The Central Bank has already warned against such measures.
While some foreign aid continues, with loans targeted by international financial institutions to support the purchase of food and fuel, this is not enough to finance the Tunisian budget.
Under the September deal, Tunisia was required to raise oil prices by 3-5% per month, donors said. It has not done so since November and although another increase is expected soon, it will need to be higher to fulfill the promise.
Although the government said last month that it had approved a law on government agencies seen as a precursor to reform efforts aimed at reducing the heavy financial burden they place on the government, the law was not formally enacted.
The delay appears to have fallen on President Saied, who assumed most of the power in 2021, shutting down parliament, appointing a new government and rushing in with orders.
He has shown little interest in economic policy except to blame Tunisia’s problems on corruption and has rejected calls from donors to gain social acceptance for painful reforms through deals with a coalition that is now fiercely opposed.

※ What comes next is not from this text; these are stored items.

Lemma scontains_prefix (s sub : string) : has_prefix s sub = true → scontains s sub = true.
Proof. unfold scontains. intros H. destruct s; simpl in *; by rewrite H. Qed.

Lemma scontains_cons (c : ascii) (s sub : string) :
  scontains s sub = true → scontains (String c s) sub = true.
Proof.
  unfold scontains. simpl.
  destruct (has_prefix (String c s) sub), (sindex s sub); by simpl.
Qed.

Lemma scontains_app (a sub b : string) : scontains (a +:+ sub +:+ b) sub = true.
Proof.
  induction a; simpl; [|by apply scontains_cons].
  apply scontains_prefix. apply prefix_app.
Qed.

(** [sindex] finds an occurrence, and [scontains] decides whether one exists. *)
Lemma sindex_some (s sub : string) (i : nat) :
  sindex s sub = Some i → s = stake i s +:+ sub +:+ sdrop (i + String.length sub) s.
Proof.
  revert i. induction s as [|c s IH]; intros i; simpl.
  - destruct (has_prefix "" sub) eqn:E; [|done]. intros [= <-].
    apply has_prefix_spec in E as (t&E). destruct sub; [done|discriminate].
  - destruct (has_prefix (String c s) sub) eqn:E.
    + intros [= <-]. apply has_prefix_spec in E as (t&E). simpl. rewrite E.
      by rewrite sdrop_app.
    + destruct (sindex s sub) eqn:Ei; simpl; [|done]. intros [= <-]. simpl.
      f_equal. by apply IH.
Qed.

Lemma scontains_spec (s sub : string) :
  scontains s sub = true ↔ ∃ a b, s = a +:+ sub +:+ b.
Proof.
  split.
  - unfold scontains. destruct (sindex s sub) as [i|] eqn:E; [|done]. intros _.
    eexists _, _. by apply sindex_some.
  - intros (a&b&->). apply scontains_app.
Qed.

Lemma slast_index_some (s sub : string) (i : nat) :
  slast_index s sub = Some i → s = stake i s +:+ sub +:+ sdrop (i + String.length sub) s.
Proof.
  revert i. induction s as [|c s IH]; intros i; simpl.
  - destruct (has_prefix "" sub) eqn:E; [|done]. intros [= <-].
    apply has_prefix_spec in E as (t&E). destruct sub; [done|discriminate].
  - destruct (slast_index s sub) as [j|] eqn:Ej.
    + intros [= <-]. simpl. f_equal. by apply IH.
    + destruct (has_prefix (String c s) sub) eqn:E; [|done]. intros [= <-].
      apply has_prefix_spec in E as (t&E). rewrite E. simpl. by rewrite sdrop_app.
Qed.

Lemma slast_index_none (s sub : string) : slast_index s sub = None ↔ scontains s sub = false.
Proof.
  induction s as [|c s IH]; simpl.
  - unfold scontains. simpl. by destruct (has_prefix "" sub).
  - unfold scontains in *. simpl.
    destruct (has_prefix (String c s) sub), (slast_index s sub), (sindex s sub);
      simpl in *; split; intros; try done; destruct IH as [IH1 IH2];
      first [by specialize (IH1 eq_refl) | by specialize (IH2 eq_refl)].
Qed.

(** Nothing after the last occurrence's start begins another. *)
Lemma slast_index_app (a sub b : string) :
  (∀ n, (0 < n)%nat → has_prefix (sdrop n (sub +:+ b)) sub = false) → sub ≠ "" →
  slast_index (a +:+ sub +:+ b) sub = Some (String.length a).
Proof.
  intros Hn Hne. induction a as [|c a IH]; simpl; [|by rewrite IH].
  assert (Hnone : ∀ s m, s = sdrop (S m) (sub +:+ b) → slast_index s sub = None).
  { induction s as [|c s IHs]; intros m Hs; simpl.
    - destruct sub; [done|]. done.
    - erewrite (IHs (S m)).
      + rewrite Hs, Hn by lia. done.
      + clear -Hs. revert m Hs. generalize (sub +:+ b). intros t.
        induction t as [|d t IHt]; intros m; simpl; [by destruct m|].
        destruct m; simpl; [by intros <-|]. apply IHt. }
  destruct (sub +:+ b) as [|c s] eqn:E; [by destruct sub|]. simpl.
  assert (Hp : has_prefix (String c s) sub = true) by (rewrite <- E; apply prefix_app).
  by rewrite (Hnone s 0%nat), Hp.
Qed.

(** ** Splitting and joining *)

Lemma ssplit_nonempty (sep : ascii) (s : string) : ssplit sep s ≠ [].
Proof. destruct s; simpl; [done|]. destruct (Ascii.eqb _ _); [done|]. by destruct (ssplit _ _). Qed.

(** No byte of the string is [c]. *)
Definition no_char (c : ascii) (s : string) : Prop := any_char (Ascii.eqb c) s = false.

Lemma no_char_cons (c d : ascii) (s : string) : no_char c (String d s) ↔ c ≠ d ∧ no_char c s.
Proof. unfold no_char. simpl. rewrite orb_false_iff, Ascii.eqb_neq. done. Qed.

Lemma ssplit_no_char (sep : ascii) (s : string) : Forall (no_char sep) (ssplit sep s).
Proof.
  induction s as [|c s IH]; simpl; [by repeat constructor|].
  destruct (Ascii.eqb_spec c sep) as [->|Hne]; [by constructor|].
  pose proof (ssplit_nonempty sep s). destruct (ssplit sep s) as [|w ws]; [done|].
  inversion IH; subst. constructor; [|done]. by rewrite no_char_cons.
Qed.

Lemma ssplit_app (sep : ascii) (a b : string) :
  no_char sep a → ssplit sep (a +:+ String sep b) = a :: ssplit sep b.
Proof.
  induction a as [|c a IH]; simpl; intros Ha.
  - by rewrite Ascii.eqb_refl.
  - apply no_char_cons in Ha as [Hne Ha]. rewrite IH by done.
    destruct (Ascii.eqb_spec c sep); [congruence|done].
Qed.

Lemma ssplit_single (sep : ascii) (a : string) : no_char sep a → ssplit sep a = [a].
Proof.
  induction a as [|c a IH]; simpl; intros Ha; [done|].
  apply no_char_cons in Ha as [Hne Ha]. rewrite IH by done.
  destruct (Ascii.eqb_spec c sep); [congruence|done].
Qed.

(** Splitting a join gives the words back when none holds the separator. *)
Lemma ssplit_sjoin (sep : ascii) (l : list string) :
  l ≠ [] → Forall (no_char sep) l → ssplit sep (sjoin (String sep "") l) = l.
Proof.
  intros Hne Hl. induction Hl as [|w ws Hw Hws IH]; [done|]. simpl.
  destruct ws as [|w' ws]; [by apply ssplit_single|].
  simpl. rewrite ssplit_app by done. f_equal. by apply IH.
Qed.

Lemma sjoin_inj (sep : ascii) (l1 l2 : list string) :
  l1 ≠ [] → l2 ≠ [] → Forall (no_char sep) l1 → Forall (no_char sep) l2 →
  sjoin (String sep "") l1 = sjoin (String sep "") l2 → l1 = l2.
Proof.
  intros Hn1 Hn2 H1 H2 Heq.
  by rewrite <- (ssplit_sjoin sep l1), <- (ssplit_sjoin sep l2), Heq.
Qed.

Lemma sjoin_ssplit (sep : ascii) (s : string) : sjoin (String sep "") (ssplit sep s) = s.
Proof.
  induction s as [|c s IH]; simpl; [done|].
  pose proof (ssplit_nonempty sep s).
  destruct (Ascii.eqb_spec c sep) as [->|]; simpl;
    destruct (ssplit sep s) as [|w [|w' ws]]; simpl in *; congruence.
Qed.

Lemma no_char_app (c : ascii) (a b : string) :
  no_char c (a +:+ b) ↔ no_char c a ∧ no_char c b.
Proof.
  unfold no_char. induction a as [|d a IH]; simpl; [naive_solver|].
  rewrite !orb_false_iff, IH. naive_solver.
Qed.

(** The unsplit text before the first separator is determined. *)
Lemma app_sep_inj (sep : ascii) (a b c d : string) :
  no_char sep a → no_char sep c →
  a +:+ String sep b = c +:+ String sep d → a = c ∧ b = d.
Proof.
  revert c. induction a as [|x a IH]; intros [|y c] Ha Hc; simpl.
  - by intros [= ->].
  - intros [= <- _]. by apply no_char_cons in Hc as [? _].
  - intros [= -> _]. by apply no_char_cons in Ha as [? _].
  - apply no_char_cons in Ha as [_ Ha]. apply no_char_cons in Hc as [_ Hc].
    intros [= -> Heq]. destruct (IH c Ha Hc Heq) as [-> ->]. done.
Qed.

#[export] Hint Resolve prefix_app cut_prefix_app scontains_app ssplit_no_char : tg.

In addition to keeping donors, his style of austerity, repression of dissent, and rhetoric against immigrants and foreign interference gave them little reason to grant Tunisia any additional autonomy.
The World Bank has already suspended future work with Tunisia, and the IMF on Thursday said it was “concerned” by the latest development.
Saied’s broader remarks on aid meanwhile suggest that if the IMF and donors are hoping for his public endorsement of a deal that would require unpopular spending cuts, they may be out of luck.